TASK OBJECTIVE: Go through the entries below and work out how many lines include "result". Answer with the number only.

[Opening DATA FOR THIS EXERCISE section]

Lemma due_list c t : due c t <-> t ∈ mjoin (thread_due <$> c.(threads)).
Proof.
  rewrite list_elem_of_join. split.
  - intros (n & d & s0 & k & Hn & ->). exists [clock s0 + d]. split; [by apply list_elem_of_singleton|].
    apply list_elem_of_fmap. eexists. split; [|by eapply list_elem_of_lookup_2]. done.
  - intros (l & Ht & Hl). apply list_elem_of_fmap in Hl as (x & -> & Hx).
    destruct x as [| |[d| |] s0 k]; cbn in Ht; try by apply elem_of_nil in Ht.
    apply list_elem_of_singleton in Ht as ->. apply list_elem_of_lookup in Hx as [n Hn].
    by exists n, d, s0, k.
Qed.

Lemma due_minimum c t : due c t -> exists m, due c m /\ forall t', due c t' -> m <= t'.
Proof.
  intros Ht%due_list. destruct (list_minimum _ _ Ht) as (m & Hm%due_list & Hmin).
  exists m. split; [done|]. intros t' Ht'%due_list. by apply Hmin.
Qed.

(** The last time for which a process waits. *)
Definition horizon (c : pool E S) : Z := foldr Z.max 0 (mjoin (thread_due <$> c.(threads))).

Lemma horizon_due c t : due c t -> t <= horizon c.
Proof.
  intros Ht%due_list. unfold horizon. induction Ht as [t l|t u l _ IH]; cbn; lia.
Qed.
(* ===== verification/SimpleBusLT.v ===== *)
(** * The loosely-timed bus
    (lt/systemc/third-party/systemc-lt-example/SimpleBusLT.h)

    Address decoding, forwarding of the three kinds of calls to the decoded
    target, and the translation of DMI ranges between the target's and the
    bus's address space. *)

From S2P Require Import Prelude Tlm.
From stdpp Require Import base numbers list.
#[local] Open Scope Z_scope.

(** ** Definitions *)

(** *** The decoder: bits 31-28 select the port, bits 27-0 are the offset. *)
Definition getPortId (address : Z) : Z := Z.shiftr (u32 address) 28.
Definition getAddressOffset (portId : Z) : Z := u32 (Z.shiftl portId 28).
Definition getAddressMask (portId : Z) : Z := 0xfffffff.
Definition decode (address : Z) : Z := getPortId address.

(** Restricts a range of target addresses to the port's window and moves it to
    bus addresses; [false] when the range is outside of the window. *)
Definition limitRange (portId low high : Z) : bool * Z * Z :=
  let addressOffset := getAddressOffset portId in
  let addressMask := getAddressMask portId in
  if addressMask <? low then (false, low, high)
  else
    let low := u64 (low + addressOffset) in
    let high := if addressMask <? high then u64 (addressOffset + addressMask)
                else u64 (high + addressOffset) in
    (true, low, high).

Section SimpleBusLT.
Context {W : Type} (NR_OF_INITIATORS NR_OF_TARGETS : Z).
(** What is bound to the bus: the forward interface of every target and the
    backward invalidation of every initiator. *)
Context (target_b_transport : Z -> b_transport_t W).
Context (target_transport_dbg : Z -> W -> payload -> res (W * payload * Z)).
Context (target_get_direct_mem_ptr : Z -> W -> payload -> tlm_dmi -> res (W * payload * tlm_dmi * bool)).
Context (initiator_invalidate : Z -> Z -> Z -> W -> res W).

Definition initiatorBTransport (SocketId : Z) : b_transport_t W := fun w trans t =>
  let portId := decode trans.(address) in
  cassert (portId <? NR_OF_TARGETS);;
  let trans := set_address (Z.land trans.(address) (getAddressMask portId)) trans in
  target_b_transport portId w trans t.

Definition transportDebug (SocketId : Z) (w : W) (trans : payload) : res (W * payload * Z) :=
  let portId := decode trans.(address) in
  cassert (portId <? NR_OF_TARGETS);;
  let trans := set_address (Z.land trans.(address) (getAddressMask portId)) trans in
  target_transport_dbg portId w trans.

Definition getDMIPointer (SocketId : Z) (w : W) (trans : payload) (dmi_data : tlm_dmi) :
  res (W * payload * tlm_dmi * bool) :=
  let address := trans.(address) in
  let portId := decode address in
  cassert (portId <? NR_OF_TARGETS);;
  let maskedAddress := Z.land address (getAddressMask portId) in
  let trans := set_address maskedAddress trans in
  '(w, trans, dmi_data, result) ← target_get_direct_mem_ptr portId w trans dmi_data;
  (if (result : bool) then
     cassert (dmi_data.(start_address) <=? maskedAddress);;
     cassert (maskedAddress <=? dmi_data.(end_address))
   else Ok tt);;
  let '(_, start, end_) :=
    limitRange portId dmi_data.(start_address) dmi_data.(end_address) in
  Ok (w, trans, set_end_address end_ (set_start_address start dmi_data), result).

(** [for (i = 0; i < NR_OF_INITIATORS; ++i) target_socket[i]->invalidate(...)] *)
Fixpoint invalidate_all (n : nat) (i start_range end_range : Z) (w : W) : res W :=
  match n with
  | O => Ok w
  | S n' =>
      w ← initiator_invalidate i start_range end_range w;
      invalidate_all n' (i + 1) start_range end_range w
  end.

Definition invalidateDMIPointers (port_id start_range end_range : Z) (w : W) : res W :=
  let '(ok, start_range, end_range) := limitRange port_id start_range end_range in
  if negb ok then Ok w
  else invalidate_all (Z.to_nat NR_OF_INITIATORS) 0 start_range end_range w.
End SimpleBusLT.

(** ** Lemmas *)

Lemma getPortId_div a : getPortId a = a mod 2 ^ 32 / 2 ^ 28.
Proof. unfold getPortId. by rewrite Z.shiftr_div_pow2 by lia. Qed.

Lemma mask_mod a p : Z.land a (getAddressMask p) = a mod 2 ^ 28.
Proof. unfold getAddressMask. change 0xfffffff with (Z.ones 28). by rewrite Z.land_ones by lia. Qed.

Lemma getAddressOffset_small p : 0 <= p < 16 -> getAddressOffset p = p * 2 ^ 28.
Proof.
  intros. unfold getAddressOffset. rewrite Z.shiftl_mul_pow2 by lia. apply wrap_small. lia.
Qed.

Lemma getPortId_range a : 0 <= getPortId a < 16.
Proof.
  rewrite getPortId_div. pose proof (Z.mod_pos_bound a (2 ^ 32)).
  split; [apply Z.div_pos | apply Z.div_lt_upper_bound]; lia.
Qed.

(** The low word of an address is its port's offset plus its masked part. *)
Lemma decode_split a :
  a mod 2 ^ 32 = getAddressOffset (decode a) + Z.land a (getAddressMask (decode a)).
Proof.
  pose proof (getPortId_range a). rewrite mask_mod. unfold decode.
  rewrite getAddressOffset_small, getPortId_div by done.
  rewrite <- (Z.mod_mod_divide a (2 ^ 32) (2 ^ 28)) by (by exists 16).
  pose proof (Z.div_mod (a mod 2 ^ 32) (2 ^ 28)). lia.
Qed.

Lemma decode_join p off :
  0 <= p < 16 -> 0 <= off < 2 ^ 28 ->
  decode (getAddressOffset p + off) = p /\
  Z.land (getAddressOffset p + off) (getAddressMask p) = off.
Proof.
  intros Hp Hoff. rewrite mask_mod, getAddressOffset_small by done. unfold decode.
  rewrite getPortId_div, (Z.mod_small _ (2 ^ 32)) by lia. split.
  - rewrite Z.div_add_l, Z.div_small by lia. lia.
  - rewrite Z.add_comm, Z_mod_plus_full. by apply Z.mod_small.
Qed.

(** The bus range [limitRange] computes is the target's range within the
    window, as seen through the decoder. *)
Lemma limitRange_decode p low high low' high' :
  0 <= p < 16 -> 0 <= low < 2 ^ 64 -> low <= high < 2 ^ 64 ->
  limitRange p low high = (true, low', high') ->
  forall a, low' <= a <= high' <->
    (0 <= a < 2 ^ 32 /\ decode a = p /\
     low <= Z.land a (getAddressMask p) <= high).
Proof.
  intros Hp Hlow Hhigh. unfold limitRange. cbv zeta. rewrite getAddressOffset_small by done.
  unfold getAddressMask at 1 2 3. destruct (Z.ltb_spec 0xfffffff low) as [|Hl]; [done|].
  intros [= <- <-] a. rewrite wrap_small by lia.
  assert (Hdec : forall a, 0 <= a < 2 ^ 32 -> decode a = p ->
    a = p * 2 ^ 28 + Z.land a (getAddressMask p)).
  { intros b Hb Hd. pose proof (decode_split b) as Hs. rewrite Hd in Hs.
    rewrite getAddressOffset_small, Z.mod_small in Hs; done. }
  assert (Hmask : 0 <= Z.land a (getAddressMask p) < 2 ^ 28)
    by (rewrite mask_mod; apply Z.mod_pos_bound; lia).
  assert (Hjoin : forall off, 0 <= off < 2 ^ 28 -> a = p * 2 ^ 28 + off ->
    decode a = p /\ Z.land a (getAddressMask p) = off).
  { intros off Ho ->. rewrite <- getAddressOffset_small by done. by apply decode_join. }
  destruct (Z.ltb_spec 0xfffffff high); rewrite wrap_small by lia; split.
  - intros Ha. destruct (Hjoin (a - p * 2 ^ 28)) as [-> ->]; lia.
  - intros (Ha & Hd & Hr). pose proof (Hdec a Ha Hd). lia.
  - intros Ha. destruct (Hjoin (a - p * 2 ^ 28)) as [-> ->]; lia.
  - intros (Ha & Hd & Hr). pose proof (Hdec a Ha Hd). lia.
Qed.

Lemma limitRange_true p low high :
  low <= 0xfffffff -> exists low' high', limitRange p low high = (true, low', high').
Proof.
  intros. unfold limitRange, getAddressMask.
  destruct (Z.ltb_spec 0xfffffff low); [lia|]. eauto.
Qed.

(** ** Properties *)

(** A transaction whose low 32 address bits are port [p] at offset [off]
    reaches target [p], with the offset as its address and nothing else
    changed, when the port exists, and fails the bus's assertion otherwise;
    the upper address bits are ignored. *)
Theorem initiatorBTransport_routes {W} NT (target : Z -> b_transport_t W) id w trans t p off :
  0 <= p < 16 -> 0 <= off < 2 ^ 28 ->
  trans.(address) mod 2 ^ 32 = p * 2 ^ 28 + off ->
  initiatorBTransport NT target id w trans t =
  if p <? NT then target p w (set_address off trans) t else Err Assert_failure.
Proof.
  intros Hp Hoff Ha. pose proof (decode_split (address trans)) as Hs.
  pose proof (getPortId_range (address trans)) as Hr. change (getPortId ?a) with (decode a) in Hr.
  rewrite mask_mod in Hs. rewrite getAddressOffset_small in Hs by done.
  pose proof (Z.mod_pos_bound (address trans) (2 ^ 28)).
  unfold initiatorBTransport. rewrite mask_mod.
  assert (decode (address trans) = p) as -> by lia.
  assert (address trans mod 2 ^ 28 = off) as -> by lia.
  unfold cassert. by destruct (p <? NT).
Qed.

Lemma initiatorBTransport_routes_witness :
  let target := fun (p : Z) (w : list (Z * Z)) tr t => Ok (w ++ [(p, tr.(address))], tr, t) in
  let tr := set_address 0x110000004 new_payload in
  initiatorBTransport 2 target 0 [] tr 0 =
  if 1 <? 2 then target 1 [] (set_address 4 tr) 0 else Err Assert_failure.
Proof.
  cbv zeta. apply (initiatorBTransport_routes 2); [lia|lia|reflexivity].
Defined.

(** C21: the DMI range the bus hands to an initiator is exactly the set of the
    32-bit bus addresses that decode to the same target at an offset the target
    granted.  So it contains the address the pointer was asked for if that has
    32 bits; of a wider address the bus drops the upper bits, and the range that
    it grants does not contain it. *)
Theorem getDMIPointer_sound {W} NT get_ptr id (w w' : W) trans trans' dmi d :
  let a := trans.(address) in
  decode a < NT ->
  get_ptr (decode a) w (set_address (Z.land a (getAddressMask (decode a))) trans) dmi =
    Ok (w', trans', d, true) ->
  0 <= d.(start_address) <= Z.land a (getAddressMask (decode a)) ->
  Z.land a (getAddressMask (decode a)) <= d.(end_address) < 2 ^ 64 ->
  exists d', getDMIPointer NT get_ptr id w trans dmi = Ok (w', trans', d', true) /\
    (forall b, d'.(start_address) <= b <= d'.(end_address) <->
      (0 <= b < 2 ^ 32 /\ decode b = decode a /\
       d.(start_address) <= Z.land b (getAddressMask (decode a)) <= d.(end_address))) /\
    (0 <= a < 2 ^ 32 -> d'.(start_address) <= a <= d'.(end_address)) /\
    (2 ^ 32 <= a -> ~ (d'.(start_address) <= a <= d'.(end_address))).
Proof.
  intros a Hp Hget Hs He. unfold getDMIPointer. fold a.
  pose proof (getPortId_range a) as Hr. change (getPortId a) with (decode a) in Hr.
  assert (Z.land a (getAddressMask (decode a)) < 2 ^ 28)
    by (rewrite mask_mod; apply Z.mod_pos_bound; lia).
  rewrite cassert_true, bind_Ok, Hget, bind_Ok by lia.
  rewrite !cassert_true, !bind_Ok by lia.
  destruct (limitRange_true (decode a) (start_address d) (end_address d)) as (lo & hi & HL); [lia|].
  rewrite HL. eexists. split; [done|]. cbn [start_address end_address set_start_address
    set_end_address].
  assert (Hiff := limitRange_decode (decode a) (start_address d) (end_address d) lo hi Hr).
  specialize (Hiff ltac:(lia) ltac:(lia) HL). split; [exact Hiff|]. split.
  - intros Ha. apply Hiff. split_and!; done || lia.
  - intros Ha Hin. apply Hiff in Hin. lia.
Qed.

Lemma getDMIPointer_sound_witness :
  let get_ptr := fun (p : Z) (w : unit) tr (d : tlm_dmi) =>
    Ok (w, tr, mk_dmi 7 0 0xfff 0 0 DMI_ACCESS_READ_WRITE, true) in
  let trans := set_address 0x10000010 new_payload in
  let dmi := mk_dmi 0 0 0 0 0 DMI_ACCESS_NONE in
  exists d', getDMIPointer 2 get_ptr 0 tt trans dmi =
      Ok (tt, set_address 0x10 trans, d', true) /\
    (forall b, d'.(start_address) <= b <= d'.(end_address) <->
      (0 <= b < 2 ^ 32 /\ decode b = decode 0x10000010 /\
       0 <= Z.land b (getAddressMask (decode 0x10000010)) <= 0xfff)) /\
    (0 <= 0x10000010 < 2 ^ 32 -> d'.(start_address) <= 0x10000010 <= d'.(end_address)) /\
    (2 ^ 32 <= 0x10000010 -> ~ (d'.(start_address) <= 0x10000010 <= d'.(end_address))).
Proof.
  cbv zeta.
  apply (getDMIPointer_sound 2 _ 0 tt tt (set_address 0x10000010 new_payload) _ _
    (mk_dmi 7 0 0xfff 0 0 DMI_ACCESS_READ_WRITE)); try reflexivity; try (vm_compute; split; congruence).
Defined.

[Closing DATA FOR THIS EXERCISE section]

EXPECTED OUTPUT: 3